◆ Exercise prompt: Write out exactly the lines of the entries below from the one holding "(LSys (lheap s)" to the one holding "(wp_advance _ TAlloc).", inclusive, and leave out all other lines.

◆ Supplied records:
----------

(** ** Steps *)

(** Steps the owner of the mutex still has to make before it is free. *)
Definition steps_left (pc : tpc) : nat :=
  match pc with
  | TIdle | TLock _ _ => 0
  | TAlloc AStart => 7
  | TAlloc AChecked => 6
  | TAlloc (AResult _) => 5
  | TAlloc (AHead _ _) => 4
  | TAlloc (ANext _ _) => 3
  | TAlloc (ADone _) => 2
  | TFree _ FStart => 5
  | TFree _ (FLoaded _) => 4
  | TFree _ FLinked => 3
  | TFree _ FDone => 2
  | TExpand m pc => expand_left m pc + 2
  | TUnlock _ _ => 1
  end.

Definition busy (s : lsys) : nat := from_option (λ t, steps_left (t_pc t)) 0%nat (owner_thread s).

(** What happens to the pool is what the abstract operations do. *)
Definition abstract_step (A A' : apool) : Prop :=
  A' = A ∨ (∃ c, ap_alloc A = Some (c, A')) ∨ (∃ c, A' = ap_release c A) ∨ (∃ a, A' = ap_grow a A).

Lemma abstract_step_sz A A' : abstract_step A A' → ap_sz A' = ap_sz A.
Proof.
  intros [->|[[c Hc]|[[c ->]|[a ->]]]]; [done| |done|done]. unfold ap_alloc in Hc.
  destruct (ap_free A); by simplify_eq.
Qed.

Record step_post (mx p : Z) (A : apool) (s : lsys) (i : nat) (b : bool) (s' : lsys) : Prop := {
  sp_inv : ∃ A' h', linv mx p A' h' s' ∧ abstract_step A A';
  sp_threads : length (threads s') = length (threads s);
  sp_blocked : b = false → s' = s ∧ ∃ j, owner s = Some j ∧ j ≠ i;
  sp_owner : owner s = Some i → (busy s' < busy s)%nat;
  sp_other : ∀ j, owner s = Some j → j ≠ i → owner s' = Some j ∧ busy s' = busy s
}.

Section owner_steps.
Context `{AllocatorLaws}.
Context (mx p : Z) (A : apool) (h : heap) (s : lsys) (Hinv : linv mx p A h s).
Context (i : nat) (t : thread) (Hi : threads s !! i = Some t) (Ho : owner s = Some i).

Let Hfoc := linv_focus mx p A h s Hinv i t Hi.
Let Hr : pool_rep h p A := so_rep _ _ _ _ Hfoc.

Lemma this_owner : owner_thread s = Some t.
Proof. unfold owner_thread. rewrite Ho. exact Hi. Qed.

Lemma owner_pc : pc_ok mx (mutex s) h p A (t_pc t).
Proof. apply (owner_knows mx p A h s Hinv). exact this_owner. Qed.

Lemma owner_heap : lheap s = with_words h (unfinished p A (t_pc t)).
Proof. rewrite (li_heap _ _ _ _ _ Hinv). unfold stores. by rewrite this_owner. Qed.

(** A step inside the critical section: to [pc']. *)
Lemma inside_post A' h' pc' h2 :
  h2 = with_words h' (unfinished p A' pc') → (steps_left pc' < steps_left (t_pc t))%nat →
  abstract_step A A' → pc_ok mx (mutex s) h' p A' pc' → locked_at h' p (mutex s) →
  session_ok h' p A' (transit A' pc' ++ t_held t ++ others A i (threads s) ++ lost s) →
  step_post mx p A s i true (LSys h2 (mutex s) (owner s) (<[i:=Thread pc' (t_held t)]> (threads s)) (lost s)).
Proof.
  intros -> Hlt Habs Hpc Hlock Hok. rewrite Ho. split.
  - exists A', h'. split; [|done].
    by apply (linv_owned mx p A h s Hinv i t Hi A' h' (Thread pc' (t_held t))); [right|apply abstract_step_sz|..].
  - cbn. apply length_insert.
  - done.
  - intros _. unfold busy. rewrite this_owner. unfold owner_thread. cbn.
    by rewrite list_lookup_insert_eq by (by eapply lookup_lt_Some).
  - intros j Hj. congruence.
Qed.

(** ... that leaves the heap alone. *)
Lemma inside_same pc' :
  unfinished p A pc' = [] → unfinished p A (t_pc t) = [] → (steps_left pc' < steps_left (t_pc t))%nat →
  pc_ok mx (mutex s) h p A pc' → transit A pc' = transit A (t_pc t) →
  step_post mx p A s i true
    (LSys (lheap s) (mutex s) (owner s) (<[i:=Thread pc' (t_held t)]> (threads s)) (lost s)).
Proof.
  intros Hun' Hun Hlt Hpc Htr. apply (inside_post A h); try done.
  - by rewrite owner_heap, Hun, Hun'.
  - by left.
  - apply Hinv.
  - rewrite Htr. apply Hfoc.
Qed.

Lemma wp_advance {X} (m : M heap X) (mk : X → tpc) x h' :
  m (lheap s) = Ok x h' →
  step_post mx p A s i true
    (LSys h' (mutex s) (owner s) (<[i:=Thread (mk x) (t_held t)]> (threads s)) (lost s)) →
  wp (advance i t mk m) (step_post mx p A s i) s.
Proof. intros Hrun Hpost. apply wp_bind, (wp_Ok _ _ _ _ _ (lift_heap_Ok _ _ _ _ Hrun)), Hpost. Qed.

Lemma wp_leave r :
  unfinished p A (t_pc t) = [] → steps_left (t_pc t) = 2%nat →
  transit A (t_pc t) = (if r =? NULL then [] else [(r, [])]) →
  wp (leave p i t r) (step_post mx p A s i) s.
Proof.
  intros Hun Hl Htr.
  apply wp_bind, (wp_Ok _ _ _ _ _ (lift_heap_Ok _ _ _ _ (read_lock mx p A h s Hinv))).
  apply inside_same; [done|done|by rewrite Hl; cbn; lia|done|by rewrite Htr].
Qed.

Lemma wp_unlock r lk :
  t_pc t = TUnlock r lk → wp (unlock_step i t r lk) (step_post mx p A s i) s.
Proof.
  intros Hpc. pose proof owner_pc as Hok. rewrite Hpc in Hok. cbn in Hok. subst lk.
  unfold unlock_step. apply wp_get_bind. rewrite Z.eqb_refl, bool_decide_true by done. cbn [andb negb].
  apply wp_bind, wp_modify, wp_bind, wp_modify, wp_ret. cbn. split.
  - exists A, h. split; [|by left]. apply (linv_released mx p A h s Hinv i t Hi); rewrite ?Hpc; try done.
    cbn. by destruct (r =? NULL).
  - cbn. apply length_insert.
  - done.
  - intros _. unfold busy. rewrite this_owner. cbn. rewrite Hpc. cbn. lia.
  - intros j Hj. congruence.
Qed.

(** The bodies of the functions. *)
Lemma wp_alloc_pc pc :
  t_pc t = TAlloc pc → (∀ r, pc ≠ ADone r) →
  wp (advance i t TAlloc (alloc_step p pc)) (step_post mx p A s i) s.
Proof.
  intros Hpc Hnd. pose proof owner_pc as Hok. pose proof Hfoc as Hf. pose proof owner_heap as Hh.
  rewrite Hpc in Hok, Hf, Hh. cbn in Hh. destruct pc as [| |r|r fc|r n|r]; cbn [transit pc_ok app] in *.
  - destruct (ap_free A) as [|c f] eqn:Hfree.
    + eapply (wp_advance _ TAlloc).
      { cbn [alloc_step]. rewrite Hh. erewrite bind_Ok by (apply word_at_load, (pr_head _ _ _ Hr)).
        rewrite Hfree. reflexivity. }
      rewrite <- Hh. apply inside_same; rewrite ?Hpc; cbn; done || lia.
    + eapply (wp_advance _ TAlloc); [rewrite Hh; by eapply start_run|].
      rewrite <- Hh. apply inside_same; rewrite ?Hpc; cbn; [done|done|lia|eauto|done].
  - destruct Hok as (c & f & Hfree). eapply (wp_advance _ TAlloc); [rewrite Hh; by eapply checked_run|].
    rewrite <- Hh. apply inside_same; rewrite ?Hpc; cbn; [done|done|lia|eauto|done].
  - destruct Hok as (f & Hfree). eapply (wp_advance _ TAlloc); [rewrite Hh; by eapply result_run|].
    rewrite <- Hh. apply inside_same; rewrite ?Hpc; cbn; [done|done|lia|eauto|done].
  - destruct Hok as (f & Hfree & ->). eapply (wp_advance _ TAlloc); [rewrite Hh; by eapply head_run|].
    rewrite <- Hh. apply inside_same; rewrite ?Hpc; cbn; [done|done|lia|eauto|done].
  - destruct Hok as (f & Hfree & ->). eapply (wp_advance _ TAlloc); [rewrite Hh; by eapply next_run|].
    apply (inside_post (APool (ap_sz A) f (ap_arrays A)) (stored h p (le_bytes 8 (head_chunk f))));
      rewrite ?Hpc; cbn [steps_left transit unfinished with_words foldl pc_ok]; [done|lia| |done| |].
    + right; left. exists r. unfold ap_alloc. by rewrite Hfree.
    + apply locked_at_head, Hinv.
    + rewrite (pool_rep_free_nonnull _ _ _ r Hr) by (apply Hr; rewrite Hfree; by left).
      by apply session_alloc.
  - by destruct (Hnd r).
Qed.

----------

◆ Answer space:
    (LSys (lheap s) (mutex s) (owner s) (<[i:=Thread pc' (t_held t)]> (threads s)) (lost s)).
Proof.
  intros Hun' Hun Hlt Hpc Htr. apply (inside_post A h); try done.
  - by rewrite owner_heap, Hun, Hun'.
  - by left.
  - apply Hinv.
  - rewrite Htr. apply Hfoc.
Qed.

Lemma wp_advance {X} (m : M heap X) (mk : X → tpc) x h' :
  m (lheap s) = Ok x h' →
  step_post mx p A s i true
    (LSys h' (mutex s) (owner s) (<[i:=Thread (mk x) (t_held t)]> (threads s)) (lost s)) →
  wp (advance i t mk m) (step_post mx p A s i) s.
Proof. intros Hrun Hpost. apply wp_bind, (wp_Ok _ _ _ _ _ (lift_heap_Ok _ _ _ _ Hrun)), Hpost. Qed.

Lemma wp_leave r :
  unfinished p A (t_pc t) = [] → steps_left (t_pc t) = 2%nat →
  transit A (t_pc t) = (if r =? NULL then [] else [(r, [])]) →
  wp (leave p i t r) (step_post mx p A s i) s.
Proof.
  intros Hun Hl Htr.
  apply wp_bind, (wp_Ok _ _ _ _ _ (lift_heap_Ok _ _ _ _ (read_lock mx p A h s Hinv))).
  apply inside_same; [done|done|by rewrite Hl; cbn; lia|done|by rewrite Htr].
Qed.

Lemma wp_unlock r lk :
  t_pc t = TUnlock r lk → wp (unlock_step i t r lk) (step_post mx p A s i) s.
Proof.
  intros Hpc. pose proof owner_pc as Hok. rewrite Hpc in Hok. cbn in Hok. subst lk.
  unfold unlock_step. apply wp_get_bind. rewrite Z.eqb_refl, bool_decide_true by done. cbn [andb negb].
  apply wp_bind, wp_modify, wp_bind, wp_modify, wp_ret. cbn. split.
  - exists A, h. split; [|by left]. apply (linv_released mx p A h s Hinv i t Hi); rewrite ?Hpc; try done.
    cbn. by destruct (r =? NULL).
  - cbn. apply length_insert.
  - done.
  - intros _. unfold busy. rewrite this_owner. cbn. rewrite Hpc. cbn. lia.
  - intros j Hj. congruence.
Qed.

(** The bodies of the functions. *)
Lemma wp_alloc_pc pc :
  t_pc t = TAlloc pc → (∀ r, pc ≠ ADone r) →
  wp (advance i t TAlloc (alloc_step p pc)) (step_post mx p A s i) s.
Proof.
  intros Hpc Hnd. pose proof owner_pc as Hok. pose proof Hfoc as Hf. pose proof owner_heap as Hh.
  rewrite Hpc in Hok, Hf, Hh. cbn in Hh. destruct pc as [| |r|r fc|r n|r]; cbn [transit pc_ok app] in *.
  - destruct (ap_free A) as [|c f] eqn:Hfree.
    + eapply (wp_advance _ TAlloc).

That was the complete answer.